Stored items:

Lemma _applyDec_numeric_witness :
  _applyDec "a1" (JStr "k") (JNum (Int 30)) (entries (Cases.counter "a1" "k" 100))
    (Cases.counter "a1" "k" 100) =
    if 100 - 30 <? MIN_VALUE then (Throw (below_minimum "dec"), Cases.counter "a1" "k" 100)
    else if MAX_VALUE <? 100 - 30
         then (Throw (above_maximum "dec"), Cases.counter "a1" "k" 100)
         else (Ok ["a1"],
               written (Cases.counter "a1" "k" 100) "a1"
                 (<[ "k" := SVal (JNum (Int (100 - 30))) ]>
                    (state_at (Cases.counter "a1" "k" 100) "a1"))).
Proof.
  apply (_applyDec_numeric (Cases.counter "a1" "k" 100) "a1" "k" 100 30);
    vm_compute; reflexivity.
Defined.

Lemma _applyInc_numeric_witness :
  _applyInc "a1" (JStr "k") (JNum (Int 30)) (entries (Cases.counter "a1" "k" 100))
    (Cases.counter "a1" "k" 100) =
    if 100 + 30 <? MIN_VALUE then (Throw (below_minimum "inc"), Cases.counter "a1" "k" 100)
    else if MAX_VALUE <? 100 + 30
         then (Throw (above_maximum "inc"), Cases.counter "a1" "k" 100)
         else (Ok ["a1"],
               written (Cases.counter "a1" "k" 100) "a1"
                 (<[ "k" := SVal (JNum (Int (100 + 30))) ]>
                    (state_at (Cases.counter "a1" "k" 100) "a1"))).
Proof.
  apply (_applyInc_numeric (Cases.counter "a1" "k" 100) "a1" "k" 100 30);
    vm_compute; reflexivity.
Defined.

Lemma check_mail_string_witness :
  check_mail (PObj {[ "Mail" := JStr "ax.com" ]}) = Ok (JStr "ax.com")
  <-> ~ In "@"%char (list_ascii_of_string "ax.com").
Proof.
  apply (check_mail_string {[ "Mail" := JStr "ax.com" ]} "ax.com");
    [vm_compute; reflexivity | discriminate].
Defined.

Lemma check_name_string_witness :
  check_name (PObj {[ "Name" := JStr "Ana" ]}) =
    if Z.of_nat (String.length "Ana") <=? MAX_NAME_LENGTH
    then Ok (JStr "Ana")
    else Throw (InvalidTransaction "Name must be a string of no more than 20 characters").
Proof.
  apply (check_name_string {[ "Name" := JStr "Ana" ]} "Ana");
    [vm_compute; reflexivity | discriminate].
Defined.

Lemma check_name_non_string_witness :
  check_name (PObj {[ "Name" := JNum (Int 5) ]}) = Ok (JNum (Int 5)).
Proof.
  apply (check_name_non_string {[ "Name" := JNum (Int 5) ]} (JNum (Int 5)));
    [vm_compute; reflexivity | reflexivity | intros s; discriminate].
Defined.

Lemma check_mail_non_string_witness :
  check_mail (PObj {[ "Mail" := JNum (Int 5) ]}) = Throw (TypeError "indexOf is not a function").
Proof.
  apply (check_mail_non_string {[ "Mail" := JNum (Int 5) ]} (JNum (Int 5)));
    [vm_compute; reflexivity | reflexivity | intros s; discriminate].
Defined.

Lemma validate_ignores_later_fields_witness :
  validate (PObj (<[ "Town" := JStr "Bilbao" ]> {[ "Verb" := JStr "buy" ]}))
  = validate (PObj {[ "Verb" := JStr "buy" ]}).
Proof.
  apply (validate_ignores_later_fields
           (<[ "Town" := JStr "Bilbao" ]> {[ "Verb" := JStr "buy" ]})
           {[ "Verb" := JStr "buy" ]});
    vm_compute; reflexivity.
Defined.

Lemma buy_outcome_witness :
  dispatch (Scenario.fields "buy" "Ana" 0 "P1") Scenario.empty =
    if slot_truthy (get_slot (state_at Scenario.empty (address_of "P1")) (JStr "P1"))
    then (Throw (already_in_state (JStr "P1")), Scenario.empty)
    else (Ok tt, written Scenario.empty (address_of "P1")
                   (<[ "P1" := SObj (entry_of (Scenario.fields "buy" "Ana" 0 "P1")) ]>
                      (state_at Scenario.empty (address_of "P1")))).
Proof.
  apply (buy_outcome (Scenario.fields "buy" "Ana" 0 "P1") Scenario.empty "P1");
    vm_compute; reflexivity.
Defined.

--

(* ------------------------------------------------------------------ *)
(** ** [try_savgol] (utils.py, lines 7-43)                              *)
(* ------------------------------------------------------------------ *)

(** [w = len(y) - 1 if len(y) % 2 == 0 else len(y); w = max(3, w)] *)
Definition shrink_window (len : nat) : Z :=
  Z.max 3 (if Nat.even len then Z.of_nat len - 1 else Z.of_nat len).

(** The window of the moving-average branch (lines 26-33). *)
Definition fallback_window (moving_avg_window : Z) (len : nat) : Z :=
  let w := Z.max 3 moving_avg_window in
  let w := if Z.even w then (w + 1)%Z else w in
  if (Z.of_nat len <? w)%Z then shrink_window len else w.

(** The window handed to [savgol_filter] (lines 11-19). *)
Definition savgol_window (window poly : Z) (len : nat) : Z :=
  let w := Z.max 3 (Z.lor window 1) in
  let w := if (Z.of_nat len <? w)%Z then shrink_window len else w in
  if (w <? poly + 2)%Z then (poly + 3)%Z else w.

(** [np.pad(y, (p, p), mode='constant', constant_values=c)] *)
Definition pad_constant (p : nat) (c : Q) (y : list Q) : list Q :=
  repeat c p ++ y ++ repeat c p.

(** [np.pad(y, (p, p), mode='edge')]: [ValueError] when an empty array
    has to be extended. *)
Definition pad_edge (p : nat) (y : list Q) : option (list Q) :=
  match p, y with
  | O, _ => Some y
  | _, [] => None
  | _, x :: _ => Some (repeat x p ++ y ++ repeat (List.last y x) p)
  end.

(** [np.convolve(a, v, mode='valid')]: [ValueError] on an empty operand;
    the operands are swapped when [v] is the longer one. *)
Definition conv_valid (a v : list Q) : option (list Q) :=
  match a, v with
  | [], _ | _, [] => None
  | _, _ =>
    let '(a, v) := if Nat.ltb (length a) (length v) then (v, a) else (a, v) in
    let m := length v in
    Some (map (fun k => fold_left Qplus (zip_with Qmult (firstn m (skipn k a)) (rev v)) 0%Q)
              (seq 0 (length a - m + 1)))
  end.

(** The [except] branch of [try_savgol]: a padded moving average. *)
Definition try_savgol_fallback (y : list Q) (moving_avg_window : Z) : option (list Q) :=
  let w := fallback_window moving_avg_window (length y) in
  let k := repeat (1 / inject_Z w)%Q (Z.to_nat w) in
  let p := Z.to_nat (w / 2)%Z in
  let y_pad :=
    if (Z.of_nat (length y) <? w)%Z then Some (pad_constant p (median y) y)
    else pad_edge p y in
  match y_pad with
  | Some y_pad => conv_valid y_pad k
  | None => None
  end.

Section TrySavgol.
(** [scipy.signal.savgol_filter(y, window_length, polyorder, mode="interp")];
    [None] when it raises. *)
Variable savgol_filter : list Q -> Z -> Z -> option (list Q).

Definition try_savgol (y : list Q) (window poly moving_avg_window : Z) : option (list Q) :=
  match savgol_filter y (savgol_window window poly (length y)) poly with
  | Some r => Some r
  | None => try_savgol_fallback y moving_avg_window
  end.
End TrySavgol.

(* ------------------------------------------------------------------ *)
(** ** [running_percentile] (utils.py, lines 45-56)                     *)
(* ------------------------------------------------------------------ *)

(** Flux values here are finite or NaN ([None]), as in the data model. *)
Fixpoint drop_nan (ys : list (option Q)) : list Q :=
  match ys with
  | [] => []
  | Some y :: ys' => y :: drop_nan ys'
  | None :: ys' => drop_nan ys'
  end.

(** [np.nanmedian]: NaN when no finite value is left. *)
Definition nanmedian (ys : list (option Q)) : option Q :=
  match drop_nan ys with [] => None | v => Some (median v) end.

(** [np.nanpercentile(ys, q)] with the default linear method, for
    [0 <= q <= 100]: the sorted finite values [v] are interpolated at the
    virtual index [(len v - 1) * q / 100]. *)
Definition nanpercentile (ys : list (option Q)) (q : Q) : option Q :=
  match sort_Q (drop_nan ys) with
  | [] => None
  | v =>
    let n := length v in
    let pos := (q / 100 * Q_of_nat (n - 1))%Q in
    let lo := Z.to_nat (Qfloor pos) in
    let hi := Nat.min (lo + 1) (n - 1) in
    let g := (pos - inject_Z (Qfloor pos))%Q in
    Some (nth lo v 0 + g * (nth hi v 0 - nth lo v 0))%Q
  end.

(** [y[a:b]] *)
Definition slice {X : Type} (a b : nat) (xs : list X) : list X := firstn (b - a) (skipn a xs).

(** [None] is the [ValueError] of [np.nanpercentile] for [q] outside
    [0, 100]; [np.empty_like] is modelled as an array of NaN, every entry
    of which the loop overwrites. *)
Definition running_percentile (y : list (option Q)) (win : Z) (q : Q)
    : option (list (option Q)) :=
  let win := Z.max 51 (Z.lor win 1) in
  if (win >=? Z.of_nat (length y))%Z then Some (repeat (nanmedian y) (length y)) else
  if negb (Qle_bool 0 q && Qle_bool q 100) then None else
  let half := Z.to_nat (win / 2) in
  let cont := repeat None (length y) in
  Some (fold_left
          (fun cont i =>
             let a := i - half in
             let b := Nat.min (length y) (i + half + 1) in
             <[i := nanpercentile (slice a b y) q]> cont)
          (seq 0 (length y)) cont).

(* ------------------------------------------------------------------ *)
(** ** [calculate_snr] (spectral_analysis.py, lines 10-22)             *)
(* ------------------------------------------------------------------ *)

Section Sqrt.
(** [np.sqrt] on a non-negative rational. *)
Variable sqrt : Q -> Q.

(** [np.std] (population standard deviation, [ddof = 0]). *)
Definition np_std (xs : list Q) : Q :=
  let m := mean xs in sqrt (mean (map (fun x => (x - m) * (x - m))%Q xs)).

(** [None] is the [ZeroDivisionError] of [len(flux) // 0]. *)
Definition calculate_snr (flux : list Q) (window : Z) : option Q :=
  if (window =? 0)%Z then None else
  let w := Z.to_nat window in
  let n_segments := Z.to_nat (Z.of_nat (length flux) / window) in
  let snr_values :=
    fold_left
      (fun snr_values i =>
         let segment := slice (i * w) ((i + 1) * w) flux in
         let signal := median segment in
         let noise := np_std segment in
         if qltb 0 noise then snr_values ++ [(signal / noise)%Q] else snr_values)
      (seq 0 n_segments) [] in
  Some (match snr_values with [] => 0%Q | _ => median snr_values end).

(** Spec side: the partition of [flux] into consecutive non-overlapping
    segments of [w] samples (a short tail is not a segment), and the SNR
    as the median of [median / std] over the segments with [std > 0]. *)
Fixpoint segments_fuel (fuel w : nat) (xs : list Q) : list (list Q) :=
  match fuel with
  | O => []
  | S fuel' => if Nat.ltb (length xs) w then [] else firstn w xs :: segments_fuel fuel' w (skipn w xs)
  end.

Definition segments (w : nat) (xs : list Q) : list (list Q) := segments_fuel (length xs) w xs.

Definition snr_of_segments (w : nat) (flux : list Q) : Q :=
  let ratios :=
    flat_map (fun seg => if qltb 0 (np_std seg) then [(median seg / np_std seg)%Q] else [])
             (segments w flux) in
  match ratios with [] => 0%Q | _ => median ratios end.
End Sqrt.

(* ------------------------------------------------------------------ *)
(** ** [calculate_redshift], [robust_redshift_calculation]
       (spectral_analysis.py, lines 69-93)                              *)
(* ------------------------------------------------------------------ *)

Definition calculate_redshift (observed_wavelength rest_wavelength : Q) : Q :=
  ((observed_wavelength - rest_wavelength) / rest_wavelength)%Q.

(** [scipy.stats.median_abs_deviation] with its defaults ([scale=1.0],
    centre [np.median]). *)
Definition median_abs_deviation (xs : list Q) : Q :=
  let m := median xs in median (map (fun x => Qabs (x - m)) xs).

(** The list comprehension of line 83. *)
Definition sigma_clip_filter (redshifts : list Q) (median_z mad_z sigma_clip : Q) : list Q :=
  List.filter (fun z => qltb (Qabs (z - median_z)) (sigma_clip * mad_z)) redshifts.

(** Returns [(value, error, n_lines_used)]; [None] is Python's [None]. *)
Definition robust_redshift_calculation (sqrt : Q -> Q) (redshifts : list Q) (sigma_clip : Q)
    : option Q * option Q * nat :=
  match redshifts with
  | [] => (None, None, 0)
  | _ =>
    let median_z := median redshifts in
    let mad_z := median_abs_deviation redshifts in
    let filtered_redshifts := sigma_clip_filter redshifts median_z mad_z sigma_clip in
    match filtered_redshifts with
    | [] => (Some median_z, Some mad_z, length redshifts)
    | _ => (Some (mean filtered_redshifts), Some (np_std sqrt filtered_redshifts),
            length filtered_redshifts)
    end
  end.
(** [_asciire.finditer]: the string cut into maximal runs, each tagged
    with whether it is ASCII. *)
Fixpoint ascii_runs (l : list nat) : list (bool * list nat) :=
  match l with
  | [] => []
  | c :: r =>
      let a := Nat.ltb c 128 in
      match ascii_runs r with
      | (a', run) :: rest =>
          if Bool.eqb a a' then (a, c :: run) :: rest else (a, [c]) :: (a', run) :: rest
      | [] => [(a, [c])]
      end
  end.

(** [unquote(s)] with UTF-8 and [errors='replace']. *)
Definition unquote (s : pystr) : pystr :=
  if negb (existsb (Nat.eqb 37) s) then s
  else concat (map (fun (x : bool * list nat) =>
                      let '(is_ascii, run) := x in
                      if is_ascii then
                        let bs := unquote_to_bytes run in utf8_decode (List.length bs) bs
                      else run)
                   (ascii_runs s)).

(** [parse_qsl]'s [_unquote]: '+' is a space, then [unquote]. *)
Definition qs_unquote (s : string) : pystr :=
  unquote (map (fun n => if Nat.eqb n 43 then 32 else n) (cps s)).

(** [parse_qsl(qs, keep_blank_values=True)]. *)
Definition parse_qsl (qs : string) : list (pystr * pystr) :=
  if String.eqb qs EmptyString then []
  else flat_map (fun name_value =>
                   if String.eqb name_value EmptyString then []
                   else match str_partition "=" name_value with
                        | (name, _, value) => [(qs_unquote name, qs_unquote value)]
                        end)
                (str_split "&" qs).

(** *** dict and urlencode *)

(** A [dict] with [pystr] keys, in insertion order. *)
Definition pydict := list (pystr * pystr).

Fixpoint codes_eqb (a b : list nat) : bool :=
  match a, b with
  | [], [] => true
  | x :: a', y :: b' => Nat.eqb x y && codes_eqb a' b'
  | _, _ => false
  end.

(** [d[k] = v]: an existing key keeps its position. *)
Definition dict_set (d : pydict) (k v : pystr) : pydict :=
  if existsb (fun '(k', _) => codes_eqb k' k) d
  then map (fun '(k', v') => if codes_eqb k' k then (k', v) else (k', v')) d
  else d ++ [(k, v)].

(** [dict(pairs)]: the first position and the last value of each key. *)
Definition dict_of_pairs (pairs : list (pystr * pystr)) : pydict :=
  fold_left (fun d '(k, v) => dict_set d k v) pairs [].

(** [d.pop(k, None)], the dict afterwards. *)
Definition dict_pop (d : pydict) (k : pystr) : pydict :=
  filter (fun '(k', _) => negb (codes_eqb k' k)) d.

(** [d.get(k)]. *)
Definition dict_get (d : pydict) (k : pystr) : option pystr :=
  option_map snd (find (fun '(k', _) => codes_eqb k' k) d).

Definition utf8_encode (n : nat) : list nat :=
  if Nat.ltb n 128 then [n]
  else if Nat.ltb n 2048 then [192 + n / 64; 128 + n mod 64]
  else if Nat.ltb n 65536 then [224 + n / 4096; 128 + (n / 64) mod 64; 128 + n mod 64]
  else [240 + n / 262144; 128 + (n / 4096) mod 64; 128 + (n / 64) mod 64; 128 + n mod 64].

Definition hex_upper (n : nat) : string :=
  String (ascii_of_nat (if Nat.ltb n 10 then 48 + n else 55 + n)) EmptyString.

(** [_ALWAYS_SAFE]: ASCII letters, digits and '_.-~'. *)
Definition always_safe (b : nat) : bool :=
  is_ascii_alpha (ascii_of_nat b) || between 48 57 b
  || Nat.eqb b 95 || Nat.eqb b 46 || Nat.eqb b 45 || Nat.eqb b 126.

EXERCISE DETAILS
If a line in the entries above contains "position", report it.

TASK ANSWER
(** [d[k] = v]: an existing key keeps its position. *)
(** [dict(pairs)]: the first position and the last value of each key. *)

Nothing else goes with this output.